## Directions for this task
Find the line with "payload_label := None;" and the line with "default UNKNOWN_USER (or_else" in the entries below; output exactly those two lines, every line between them, and no others.

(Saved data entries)

----

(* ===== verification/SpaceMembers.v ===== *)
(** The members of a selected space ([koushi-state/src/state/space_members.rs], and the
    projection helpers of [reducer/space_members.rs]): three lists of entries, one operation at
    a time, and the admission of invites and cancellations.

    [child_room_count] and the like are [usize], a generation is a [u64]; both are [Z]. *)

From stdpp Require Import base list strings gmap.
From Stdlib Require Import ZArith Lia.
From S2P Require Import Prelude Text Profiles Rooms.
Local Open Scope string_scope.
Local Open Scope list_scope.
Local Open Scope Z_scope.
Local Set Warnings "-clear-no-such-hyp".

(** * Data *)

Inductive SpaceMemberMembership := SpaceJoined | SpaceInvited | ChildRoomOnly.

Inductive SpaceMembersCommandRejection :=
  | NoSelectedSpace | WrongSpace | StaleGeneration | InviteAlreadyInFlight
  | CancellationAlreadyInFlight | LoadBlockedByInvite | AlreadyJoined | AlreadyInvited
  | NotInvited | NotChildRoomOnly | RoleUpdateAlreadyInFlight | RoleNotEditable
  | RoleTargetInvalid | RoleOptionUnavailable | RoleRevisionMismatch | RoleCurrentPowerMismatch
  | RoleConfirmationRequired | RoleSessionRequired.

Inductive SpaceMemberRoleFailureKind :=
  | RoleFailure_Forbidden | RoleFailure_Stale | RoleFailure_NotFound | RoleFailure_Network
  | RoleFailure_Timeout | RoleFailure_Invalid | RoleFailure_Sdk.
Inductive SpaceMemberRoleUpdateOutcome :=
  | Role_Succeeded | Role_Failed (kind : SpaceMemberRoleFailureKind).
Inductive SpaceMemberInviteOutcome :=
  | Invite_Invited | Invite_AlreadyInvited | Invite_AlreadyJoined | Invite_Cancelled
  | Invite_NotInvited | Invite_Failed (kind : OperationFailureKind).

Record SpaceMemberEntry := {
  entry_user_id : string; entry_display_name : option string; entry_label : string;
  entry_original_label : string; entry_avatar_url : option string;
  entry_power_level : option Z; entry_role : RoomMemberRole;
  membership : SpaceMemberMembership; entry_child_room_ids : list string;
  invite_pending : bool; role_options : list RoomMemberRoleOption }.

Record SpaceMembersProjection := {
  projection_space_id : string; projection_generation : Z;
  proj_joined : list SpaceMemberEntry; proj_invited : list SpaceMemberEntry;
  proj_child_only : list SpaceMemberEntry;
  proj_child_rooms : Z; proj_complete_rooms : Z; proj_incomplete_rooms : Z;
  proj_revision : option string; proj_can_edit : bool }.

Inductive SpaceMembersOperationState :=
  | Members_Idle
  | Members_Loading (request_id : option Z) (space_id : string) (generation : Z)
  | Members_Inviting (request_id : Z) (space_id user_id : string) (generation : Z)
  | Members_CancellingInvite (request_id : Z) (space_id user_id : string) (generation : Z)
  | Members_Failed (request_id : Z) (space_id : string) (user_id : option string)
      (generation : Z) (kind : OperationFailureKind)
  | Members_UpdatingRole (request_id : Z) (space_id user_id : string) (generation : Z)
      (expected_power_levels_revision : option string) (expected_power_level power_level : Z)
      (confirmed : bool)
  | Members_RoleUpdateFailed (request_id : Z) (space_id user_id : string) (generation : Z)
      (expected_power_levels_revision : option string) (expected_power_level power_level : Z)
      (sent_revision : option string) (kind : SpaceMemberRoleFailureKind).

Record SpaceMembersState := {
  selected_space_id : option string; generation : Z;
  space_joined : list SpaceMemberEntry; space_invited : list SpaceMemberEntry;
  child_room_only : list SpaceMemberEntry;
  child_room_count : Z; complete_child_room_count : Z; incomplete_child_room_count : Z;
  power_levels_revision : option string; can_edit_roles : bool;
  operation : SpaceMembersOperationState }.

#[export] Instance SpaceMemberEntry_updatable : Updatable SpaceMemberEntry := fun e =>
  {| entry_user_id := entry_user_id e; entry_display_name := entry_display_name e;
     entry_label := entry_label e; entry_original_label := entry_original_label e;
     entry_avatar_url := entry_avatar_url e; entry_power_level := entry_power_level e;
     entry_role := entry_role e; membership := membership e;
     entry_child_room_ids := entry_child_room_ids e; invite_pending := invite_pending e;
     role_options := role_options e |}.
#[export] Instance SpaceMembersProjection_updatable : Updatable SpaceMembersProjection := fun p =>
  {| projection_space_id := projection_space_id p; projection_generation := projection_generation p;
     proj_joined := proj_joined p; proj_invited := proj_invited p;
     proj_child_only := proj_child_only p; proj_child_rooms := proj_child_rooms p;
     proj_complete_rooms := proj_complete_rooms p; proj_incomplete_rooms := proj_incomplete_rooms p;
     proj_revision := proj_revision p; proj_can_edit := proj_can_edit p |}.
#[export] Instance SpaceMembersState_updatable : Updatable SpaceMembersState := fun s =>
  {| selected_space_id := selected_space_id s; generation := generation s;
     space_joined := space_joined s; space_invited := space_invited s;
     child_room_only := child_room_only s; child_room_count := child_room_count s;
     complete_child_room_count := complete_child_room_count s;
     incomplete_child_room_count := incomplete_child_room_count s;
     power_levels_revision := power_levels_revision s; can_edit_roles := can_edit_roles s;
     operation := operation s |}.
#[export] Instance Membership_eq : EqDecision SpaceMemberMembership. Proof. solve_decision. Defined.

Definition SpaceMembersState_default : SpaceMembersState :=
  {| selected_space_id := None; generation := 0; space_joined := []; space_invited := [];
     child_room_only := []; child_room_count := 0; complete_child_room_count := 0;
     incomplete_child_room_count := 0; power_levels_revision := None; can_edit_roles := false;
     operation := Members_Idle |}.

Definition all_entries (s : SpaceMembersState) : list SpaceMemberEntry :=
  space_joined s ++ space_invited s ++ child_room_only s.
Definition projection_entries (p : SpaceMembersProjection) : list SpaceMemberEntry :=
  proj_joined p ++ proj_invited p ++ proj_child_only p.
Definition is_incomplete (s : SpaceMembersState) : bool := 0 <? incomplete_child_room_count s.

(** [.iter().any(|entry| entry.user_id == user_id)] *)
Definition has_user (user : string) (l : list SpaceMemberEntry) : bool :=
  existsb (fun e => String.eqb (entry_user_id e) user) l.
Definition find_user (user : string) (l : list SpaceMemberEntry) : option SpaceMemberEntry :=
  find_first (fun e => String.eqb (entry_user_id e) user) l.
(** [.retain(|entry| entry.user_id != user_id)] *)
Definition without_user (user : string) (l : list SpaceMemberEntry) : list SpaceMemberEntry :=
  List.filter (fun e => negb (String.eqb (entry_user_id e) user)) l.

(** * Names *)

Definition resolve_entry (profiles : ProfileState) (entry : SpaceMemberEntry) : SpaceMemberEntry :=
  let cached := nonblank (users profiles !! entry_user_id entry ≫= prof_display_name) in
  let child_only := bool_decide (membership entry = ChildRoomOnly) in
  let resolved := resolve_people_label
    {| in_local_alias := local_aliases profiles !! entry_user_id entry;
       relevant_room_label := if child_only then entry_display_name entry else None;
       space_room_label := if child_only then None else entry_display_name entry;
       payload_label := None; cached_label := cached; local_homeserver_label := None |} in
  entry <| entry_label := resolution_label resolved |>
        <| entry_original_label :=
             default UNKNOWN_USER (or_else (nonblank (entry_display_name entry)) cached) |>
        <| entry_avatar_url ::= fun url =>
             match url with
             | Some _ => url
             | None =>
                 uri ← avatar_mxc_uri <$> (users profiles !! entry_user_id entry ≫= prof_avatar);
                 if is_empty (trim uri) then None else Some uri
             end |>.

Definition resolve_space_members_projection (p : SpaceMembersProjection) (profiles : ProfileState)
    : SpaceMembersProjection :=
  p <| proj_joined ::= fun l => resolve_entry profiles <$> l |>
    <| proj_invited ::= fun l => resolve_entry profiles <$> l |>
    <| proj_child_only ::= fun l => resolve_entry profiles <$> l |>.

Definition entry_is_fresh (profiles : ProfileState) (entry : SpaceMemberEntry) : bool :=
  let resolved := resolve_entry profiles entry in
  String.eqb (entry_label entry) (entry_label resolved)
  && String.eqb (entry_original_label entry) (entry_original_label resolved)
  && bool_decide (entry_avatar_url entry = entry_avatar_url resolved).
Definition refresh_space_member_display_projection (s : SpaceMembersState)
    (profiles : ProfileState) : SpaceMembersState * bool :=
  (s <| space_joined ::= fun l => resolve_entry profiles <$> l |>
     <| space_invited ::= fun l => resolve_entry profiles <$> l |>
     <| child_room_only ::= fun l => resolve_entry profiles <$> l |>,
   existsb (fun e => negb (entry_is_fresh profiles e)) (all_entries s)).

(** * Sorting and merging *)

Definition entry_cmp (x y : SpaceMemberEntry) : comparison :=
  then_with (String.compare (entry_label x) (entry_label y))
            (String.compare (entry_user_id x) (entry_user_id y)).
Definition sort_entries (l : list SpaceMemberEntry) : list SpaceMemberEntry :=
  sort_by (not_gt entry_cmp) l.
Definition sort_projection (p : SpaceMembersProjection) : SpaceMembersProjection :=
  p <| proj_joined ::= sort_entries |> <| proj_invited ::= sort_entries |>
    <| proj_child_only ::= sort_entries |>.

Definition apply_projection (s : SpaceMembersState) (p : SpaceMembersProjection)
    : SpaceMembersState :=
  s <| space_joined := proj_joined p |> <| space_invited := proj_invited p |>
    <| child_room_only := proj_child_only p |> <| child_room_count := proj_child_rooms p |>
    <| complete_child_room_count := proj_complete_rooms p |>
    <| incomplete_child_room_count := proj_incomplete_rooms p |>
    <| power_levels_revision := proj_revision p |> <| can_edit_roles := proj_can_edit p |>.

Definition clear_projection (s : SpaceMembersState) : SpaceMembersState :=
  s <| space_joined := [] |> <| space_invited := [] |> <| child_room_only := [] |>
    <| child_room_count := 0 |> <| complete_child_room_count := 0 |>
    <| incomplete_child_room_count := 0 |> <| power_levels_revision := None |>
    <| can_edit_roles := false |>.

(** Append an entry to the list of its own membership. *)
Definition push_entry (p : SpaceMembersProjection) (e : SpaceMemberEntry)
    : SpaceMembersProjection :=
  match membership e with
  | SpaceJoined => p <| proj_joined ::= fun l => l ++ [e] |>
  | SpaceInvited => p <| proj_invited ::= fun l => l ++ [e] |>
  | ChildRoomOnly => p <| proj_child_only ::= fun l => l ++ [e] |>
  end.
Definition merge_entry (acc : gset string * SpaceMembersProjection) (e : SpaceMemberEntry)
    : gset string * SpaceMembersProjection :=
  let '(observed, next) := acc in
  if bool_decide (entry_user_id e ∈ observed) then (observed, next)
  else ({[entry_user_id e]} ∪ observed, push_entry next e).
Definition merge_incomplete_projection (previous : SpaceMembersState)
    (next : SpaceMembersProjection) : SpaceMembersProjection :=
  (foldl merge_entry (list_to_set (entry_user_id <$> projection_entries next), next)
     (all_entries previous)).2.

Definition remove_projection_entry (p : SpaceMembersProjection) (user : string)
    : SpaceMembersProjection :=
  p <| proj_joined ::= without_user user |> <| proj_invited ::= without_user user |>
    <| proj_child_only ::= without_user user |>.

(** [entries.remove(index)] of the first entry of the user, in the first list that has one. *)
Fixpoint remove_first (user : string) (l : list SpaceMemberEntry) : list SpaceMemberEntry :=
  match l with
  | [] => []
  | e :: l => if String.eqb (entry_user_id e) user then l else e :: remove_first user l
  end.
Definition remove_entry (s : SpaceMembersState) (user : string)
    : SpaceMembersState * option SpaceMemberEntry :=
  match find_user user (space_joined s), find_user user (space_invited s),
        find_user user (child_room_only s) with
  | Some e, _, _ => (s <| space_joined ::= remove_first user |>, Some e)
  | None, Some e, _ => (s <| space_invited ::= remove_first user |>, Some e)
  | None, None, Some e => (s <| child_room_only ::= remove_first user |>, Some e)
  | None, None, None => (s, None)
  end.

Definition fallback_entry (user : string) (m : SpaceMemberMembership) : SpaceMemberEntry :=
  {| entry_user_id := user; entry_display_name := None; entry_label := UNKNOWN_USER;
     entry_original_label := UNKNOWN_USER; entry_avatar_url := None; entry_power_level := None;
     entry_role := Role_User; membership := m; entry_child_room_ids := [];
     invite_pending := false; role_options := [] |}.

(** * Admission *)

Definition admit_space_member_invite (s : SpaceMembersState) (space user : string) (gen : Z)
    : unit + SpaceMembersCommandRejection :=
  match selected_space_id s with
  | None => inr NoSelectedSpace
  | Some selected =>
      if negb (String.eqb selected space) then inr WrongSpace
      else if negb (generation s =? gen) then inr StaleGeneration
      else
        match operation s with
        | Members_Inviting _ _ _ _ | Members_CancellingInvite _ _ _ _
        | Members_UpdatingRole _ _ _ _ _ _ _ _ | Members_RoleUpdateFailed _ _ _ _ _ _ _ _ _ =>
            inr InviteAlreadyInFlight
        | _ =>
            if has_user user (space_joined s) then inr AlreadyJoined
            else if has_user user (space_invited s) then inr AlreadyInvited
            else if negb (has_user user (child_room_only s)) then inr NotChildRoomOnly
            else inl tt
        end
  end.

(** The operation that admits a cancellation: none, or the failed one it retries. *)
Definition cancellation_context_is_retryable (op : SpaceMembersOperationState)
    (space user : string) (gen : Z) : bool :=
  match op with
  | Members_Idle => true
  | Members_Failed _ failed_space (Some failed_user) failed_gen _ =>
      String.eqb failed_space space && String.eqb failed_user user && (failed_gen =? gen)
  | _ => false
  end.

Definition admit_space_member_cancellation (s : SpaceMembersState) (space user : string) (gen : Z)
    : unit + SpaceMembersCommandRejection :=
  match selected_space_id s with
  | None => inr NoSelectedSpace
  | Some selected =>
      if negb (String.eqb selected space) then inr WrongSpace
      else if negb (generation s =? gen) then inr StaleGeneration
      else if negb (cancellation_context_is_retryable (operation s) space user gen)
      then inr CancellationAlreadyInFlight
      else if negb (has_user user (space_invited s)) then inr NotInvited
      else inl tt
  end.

----

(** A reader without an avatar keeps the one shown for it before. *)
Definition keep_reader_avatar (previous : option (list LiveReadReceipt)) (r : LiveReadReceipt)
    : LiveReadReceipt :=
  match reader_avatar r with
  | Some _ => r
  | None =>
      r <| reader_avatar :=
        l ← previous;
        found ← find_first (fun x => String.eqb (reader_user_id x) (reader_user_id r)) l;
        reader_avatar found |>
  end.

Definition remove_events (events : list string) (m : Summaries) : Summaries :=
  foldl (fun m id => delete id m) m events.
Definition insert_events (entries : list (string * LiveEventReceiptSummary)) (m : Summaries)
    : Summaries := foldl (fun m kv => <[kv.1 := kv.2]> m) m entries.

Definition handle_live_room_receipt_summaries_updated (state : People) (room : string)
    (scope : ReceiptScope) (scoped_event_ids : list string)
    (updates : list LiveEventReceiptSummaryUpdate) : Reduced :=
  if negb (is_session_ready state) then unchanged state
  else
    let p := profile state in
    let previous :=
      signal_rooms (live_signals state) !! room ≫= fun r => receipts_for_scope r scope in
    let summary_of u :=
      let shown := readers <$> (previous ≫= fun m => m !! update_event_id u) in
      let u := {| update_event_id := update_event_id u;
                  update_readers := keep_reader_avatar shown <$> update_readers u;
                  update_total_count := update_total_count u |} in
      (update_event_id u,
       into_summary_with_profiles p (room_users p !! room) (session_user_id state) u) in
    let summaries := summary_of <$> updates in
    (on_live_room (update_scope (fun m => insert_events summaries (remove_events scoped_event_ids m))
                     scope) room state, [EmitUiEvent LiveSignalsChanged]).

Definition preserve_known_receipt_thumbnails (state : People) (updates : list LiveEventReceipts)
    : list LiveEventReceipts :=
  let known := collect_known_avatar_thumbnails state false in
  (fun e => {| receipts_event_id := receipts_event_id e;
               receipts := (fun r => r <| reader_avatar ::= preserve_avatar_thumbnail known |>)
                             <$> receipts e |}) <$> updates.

----

## Written reply
       payload_label := None; cached_label := cached; local_homeserver_label := None |} in
  entry <| entry_label := resolution_label resolved |>
        <| entry_original_label :=
             default UNKNOWN_USER (or_else (nonblank (entry_display_name entry)) cached) |>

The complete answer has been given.